=== Records supplied ===
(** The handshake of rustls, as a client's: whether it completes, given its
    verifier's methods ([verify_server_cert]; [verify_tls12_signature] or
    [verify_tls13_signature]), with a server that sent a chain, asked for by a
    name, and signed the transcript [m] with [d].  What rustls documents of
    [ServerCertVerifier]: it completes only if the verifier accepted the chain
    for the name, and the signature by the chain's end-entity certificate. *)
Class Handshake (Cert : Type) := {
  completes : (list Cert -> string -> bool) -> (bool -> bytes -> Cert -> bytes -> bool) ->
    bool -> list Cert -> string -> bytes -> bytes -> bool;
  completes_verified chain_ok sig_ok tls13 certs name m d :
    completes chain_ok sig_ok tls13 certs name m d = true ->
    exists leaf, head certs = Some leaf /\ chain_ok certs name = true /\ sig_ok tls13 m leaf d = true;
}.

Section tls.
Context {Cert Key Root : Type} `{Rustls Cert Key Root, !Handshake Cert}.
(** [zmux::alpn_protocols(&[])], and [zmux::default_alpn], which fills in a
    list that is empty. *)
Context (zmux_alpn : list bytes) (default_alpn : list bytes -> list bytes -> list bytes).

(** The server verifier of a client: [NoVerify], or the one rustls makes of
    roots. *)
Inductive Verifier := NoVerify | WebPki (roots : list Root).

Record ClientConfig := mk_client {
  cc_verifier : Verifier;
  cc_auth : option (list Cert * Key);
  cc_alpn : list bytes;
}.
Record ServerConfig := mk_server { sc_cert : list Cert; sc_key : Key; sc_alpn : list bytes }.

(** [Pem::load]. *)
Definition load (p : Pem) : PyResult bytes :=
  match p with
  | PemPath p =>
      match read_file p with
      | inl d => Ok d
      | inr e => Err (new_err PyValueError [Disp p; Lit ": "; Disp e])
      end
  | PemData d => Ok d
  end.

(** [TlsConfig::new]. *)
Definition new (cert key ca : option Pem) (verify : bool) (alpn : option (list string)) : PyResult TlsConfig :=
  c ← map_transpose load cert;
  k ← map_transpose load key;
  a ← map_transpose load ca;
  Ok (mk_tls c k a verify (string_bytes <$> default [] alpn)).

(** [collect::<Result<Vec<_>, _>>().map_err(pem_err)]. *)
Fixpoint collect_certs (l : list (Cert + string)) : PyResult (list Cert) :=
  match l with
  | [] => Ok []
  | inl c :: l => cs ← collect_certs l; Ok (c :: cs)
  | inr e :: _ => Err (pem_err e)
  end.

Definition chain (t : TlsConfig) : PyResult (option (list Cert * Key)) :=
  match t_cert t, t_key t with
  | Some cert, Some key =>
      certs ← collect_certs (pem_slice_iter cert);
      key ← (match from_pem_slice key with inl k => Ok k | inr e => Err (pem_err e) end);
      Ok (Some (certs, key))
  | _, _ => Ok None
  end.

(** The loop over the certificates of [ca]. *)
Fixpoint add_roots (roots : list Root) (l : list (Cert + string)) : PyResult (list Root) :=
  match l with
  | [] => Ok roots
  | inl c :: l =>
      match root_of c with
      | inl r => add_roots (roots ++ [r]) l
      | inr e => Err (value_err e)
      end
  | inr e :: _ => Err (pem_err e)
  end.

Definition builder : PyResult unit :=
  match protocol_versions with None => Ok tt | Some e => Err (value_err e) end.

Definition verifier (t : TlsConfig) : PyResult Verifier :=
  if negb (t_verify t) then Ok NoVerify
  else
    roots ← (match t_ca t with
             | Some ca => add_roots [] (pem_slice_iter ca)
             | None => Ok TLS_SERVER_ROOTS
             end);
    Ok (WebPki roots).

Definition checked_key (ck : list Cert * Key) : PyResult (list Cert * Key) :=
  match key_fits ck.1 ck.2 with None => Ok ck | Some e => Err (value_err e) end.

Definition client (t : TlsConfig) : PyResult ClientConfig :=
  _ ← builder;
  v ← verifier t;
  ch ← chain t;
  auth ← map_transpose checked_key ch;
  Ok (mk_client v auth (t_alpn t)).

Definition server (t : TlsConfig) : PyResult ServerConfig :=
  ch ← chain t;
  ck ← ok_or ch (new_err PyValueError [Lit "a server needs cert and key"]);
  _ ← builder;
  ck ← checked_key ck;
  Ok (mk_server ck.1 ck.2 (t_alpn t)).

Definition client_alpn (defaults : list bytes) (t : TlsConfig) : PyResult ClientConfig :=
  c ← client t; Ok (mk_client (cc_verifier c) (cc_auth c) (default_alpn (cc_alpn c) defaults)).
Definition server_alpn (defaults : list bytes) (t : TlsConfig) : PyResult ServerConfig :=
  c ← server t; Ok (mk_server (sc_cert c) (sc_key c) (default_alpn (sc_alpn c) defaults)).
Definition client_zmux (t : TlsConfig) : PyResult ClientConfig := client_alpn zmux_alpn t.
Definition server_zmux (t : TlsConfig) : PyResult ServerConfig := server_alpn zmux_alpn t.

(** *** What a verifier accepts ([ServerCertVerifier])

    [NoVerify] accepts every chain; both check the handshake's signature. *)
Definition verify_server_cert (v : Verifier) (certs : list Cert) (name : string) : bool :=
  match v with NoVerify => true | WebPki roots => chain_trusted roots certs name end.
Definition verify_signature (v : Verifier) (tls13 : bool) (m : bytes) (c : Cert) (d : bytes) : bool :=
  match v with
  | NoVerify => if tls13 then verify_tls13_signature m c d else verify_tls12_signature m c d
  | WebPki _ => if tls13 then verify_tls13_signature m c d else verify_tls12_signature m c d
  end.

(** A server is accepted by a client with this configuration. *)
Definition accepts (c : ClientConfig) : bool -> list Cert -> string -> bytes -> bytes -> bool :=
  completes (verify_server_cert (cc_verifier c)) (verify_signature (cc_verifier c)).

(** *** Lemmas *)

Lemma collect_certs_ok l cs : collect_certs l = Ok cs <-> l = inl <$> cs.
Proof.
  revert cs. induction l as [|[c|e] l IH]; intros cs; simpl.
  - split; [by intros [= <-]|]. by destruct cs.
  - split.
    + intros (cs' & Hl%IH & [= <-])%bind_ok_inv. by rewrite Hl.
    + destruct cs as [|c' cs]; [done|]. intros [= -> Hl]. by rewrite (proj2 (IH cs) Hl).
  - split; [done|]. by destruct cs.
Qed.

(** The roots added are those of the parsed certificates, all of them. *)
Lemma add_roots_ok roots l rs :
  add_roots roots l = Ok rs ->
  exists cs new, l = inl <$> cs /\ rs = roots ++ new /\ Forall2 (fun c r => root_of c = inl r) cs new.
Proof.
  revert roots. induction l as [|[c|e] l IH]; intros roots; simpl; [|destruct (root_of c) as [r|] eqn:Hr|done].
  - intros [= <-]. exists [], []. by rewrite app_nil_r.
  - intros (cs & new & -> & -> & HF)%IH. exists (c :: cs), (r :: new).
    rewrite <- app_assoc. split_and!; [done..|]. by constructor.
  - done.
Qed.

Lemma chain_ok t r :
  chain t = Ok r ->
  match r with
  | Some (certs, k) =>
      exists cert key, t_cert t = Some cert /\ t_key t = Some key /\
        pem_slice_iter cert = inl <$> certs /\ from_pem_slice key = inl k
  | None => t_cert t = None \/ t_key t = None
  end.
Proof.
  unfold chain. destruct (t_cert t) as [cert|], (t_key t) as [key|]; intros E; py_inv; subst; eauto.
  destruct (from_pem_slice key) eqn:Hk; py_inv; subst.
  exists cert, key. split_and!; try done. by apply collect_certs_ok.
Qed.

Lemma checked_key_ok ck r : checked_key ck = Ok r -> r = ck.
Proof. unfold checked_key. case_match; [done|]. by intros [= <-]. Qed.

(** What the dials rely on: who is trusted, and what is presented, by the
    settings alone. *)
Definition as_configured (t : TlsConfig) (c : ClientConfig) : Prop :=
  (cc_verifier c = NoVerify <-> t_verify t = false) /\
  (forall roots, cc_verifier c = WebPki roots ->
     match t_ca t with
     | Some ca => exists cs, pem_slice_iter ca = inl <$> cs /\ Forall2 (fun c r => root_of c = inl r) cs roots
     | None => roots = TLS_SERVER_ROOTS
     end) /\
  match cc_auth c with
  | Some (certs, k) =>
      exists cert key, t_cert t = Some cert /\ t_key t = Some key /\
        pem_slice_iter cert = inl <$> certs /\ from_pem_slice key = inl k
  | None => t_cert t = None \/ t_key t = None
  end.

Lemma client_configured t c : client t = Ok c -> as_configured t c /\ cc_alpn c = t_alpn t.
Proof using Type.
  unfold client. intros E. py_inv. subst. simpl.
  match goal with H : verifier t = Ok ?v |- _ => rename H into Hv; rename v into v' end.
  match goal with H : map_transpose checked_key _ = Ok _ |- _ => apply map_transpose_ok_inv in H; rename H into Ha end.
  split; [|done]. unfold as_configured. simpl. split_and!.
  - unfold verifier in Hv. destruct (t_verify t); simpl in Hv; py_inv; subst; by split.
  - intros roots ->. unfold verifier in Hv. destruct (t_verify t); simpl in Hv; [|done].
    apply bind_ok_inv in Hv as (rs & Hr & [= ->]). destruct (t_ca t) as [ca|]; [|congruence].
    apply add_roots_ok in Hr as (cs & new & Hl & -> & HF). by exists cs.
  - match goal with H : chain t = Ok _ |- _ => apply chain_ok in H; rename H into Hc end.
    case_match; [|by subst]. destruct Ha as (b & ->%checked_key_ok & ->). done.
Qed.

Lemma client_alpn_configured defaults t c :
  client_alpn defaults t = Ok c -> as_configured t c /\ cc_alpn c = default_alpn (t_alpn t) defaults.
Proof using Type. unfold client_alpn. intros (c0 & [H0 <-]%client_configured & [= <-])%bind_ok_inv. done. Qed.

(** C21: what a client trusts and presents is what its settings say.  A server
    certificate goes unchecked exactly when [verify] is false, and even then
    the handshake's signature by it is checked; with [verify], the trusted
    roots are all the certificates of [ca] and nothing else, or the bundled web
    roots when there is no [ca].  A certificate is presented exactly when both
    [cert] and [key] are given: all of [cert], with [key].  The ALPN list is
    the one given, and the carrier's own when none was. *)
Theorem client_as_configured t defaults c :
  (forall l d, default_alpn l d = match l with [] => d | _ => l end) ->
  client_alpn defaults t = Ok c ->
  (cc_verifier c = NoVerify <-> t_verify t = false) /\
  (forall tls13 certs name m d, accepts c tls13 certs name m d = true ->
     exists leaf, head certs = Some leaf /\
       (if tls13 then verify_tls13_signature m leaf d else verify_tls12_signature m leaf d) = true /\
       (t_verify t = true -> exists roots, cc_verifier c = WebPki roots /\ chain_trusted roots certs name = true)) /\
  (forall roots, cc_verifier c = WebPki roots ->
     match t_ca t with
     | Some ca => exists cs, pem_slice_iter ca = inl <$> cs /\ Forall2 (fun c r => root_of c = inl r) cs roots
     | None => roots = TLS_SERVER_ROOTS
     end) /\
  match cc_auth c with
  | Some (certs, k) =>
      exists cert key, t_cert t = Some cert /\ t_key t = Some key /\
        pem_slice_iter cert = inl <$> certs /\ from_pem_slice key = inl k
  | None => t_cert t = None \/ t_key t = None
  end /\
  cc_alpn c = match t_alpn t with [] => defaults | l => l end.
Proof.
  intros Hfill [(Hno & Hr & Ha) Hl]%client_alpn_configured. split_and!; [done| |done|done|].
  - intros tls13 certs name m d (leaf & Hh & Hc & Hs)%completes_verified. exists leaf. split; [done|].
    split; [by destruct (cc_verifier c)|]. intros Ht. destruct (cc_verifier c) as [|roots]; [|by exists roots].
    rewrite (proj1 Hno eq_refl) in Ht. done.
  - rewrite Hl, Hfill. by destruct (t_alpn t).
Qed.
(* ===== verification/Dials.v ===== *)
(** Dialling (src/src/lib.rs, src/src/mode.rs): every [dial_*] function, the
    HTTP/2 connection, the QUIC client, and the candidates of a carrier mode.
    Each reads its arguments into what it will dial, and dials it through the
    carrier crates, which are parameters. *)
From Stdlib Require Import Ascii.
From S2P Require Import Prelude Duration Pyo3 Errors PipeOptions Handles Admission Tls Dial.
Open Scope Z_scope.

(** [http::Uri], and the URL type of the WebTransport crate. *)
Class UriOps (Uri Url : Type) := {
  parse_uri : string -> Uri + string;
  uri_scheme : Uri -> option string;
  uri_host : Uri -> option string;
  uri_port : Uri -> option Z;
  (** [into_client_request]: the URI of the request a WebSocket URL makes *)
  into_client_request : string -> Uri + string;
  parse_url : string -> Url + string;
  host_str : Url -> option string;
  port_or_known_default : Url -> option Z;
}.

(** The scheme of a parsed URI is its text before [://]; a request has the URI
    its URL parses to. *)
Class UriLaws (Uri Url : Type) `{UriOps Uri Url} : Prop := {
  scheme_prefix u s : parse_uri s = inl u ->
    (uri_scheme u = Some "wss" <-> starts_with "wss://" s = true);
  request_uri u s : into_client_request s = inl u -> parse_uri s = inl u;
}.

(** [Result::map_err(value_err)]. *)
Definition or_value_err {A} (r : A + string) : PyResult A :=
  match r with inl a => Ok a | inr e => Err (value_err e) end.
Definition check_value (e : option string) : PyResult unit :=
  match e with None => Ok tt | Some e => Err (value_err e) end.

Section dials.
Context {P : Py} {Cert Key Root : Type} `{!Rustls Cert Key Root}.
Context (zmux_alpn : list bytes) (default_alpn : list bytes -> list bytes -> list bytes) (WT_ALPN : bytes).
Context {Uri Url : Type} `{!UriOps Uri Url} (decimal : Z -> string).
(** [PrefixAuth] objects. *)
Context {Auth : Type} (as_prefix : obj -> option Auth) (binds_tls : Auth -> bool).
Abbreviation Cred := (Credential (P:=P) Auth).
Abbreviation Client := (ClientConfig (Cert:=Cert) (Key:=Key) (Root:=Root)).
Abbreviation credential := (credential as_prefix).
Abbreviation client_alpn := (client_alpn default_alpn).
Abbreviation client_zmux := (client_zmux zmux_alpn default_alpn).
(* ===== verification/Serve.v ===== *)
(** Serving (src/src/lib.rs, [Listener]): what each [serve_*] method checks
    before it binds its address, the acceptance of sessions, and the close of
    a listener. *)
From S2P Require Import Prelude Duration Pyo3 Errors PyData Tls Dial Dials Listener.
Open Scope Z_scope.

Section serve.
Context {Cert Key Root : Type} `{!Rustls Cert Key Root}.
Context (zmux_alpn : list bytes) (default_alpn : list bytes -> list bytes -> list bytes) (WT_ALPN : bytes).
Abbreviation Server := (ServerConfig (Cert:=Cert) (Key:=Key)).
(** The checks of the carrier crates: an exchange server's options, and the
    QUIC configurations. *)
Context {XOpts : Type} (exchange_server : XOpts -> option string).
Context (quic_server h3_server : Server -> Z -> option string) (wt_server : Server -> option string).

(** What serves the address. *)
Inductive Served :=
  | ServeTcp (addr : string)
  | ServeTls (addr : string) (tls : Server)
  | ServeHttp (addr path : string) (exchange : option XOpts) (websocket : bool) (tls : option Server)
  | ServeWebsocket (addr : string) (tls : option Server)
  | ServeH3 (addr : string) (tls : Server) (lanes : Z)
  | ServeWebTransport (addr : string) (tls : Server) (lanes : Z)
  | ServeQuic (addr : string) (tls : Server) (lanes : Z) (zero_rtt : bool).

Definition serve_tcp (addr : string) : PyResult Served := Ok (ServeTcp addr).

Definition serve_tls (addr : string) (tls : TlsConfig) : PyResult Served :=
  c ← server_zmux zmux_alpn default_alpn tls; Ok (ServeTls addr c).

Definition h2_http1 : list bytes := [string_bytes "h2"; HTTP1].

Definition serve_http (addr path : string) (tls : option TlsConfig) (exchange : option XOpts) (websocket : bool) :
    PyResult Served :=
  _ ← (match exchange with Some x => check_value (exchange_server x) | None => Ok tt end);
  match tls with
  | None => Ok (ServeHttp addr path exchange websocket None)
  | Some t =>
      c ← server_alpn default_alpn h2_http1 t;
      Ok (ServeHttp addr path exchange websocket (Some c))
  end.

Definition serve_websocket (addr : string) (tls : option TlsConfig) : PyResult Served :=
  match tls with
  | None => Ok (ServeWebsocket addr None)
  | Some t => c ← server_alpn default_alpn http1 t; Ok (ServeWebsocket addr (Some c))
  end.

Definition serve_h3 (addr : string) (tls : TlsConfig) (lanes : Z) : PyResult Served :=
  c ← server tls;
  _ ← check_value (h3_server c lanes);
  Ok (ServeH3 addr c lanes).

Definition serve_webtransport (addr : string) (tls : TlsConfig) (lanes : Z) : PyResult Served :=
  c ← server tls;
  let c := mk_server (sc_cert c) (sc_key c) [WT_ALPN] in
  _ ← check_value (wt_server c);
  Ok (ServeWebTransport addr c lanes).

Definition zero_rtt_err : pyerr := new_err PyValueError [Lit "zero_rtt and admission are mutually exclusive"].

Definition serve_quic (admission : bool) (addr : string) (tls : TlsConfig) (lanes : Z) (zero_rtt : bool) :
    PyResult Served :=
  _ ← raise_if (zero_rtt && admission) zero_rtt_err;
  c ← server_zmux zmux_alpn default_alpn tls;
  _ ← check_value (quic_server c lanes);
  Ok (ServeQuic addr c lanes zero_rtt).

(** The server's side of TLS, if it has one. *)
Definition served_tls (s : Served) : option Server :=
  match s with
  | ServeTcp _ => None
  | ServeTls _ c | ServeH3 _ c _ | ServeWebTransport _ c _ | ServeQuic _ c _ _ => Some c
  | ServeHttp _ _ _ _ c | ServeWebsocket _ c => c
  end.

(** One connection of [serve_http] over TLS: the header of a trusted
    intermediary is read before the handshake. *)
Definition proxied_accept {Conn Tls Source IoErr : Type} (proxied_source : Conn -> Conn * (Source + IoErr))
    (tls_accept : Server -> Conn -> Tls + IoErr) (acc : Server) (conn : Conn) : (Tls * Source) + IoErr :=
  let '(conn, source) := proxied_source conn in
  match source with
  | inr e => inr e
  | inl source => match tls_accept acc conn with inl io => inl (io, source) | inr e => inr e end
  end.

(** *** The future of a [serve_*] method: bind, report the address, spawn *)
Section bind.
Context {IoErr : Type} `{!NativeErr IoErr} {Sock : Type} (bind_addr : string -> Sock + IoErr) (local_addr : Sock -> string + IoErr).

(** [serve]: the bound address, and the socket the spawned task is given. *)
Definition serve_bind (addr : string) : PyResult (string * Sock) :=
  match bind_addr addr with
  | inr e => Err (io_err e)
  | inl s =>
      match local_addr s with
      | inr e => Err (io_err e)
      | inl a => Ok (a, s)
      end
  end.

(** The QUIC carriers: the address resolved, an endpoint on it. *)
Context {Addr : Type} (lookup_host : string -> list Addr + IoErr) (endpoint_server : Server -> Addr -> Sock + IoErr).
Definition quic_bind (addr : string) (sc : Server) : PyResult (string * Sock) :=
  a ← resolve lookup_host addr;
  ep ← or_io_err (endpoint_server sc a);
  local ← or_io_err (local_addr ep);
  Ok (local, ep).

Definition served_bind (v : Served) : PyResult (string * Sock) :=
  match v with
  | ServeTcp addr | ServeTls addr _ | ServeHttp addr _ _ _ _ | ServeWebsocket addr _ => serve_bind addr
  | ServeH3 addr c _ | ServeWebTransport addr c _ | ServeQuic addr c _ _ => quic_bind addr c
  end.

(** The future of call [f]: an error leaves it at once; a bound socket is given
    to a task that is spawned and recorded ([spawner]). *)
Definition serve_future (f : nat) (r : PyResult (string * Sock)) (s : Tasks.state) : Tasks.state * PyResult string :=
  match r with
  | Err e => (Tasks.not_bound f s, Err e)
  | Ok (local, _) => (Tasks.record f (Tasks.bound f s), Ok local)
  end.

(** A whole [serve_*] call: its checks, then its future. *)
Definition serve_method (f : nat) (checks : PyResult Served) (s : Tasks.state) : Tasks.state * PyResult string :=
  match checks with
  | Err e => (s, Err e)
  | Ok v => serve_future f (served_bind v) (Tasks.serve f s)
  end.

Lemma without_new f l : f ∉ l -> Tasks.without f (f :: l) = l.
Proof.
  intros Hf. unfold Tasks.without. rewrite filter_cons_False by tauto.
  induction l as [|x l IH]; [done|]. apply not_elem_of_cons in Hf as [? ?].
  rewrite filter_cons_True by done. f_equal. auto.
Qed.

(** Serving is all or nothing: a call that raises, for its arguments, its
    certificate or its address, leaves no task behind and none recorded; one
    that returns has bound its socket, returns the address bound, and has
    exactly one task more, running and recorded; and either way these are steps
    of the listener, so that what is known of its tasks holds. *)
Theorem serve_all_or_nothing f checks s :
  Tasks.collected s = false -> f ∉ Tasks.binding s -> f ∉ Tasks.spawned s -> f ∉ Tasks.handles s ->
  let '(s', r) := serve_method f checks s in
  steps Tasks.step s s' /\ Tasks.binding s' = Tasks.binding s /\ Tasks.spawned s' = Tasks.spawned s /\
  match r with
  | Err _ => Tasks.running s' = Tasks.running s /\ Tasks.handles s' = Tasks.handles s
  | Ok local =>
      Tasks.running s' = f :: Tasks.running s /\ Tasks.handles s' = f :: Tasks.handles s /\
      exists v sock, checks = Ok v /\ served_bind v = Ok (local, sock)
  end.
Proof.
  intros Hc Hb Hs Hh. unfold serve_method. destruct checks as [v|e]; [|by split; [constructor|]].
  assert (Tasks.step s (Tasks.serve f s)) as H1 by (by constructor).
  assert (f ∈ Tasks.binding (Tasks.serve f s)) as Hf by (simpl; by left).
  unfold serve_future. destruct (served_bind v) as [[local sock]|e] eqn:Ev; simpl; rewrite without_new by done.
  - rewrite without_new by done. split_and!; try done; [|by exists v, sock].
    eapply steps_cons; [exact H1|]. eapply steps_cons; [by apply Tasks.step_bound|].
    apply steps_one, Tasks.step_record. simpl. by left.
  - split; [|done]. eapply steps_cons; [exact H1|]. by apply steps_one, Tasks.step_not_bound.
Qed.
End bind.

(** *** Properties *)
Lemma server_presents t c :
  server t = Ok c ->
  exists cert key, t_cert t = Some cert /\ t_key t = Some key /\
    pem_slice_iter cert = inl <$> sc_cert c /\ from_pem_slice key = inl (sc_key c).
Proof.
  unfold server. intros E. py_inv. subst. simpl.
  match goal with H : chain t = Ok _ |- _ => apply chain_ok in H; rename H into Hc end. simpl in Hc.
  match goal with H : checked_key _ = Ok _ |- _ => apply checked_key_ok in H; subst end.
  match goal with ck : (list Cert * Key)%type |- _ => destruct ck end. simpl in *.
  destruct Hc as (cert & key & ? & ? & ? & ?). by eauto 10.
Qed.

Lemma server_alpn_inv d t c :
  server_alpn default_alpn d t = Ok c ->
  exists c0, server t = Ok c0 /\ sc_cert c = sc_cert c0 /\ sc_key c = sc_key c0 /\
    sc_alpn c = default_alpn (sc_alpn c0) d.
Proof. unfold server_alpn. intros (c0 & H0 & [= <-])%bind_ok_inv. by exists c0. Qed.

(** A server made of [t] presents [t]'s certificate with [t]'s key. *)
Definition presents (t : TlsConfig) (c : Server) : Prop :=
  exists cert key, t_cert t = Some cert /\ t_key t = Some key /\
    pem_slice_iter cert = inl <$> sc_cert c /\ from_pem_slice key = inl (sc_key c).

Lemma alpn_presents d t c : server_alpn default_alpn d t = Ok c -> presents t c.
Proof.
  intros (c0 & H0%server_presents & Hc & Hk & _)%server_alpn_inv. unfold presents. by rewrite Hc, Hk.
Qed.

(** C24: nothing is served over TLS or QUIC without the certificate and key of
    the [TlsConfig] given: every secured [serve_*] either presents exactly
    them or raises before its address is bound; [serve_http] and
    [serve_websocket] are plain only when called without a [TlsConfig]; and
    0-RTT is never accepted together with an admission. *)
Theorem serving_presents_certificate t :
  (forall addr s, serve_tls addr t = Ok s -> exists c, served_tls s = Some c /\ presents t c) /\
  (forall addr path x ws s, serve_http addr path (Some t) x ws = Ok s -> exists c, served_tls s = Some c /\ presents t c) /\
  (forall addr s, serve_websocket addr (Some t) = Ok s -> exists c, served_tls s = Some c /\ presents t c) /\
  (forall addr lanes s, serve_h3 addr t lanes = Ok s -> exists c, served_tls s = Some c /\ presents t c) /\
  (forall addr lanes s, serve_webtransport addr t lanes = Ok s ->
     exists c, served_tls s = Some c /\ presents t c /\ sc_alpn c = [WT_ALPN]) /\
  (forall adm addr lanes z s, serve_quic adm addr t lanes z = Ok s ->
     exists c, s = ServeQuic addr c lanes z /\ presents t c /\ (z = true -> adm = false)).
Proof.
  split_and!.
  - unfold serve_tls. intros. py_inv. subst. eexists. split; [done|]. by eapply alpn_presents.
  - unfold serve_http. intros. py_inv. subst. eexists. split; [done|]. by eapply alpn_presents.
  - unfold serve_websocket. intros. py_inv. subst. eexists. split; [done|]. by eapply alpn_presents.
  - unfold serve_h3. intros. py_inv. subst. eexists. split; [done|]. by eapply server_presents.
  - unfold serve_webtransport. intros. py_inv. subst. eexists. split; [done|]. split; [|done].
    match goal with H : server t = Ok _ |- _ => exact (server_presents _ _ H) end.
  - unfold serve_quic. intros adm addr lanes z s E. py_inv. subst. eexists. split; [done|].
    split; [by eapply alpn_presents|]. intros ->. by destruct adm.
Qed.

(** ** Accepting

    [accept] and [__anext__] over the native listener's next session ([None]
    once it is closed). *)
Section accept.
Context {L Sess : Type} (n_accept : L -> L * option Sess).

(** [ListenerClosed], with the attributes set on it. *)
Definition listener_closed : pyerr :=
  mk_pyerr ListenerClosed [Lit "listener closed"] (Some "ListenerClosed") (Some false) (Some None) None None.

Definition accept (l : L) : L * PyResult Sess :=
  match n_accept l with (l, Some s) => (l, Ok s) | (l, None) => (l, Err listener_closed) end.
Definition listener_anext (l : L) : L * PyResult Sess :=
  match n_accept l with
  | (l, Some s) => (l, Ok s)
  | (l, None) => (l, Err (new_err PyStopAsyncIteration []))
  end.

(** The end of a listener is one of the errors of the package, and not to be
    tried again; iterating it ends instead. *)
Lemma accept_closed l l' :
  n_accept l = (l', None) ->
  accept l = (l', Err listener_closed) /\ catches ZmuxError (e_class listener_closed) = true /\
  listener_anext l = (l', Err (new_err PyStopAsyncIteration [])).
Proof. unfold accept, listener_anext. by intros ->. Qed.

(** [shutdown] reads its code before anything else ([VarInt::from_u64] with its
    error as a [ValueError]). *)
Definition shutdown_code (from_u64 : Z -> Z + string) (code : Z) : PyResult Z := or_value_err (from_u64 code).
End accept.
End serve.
===
Task:
Reproduce, exactly and without additions, the run of lines from the start of the listing above to the line bearing "completes : (list", inclusive.

Solution to this task:
(** The handshake of rustls, as a client's: whether it completes, given its
    verifier's methods ([verify_server_cert]; [verify_tls12_signature] or
    [verify_tls13_signature]), with a server that sent a chain, asked for by a
    name, and signed the transcript [m] with [d].  What rustls documents of
    [ServerCertVerifier]: it completes only if the verifier accepted the chain
    for the name, and the signature by the chain's end-entity certificate. *)
Class Handshake (Cert : Type) := {
  completes : (list Cert -> string -> bool) -> (bool -> bytes -> Cert -> bytes -> bool) ->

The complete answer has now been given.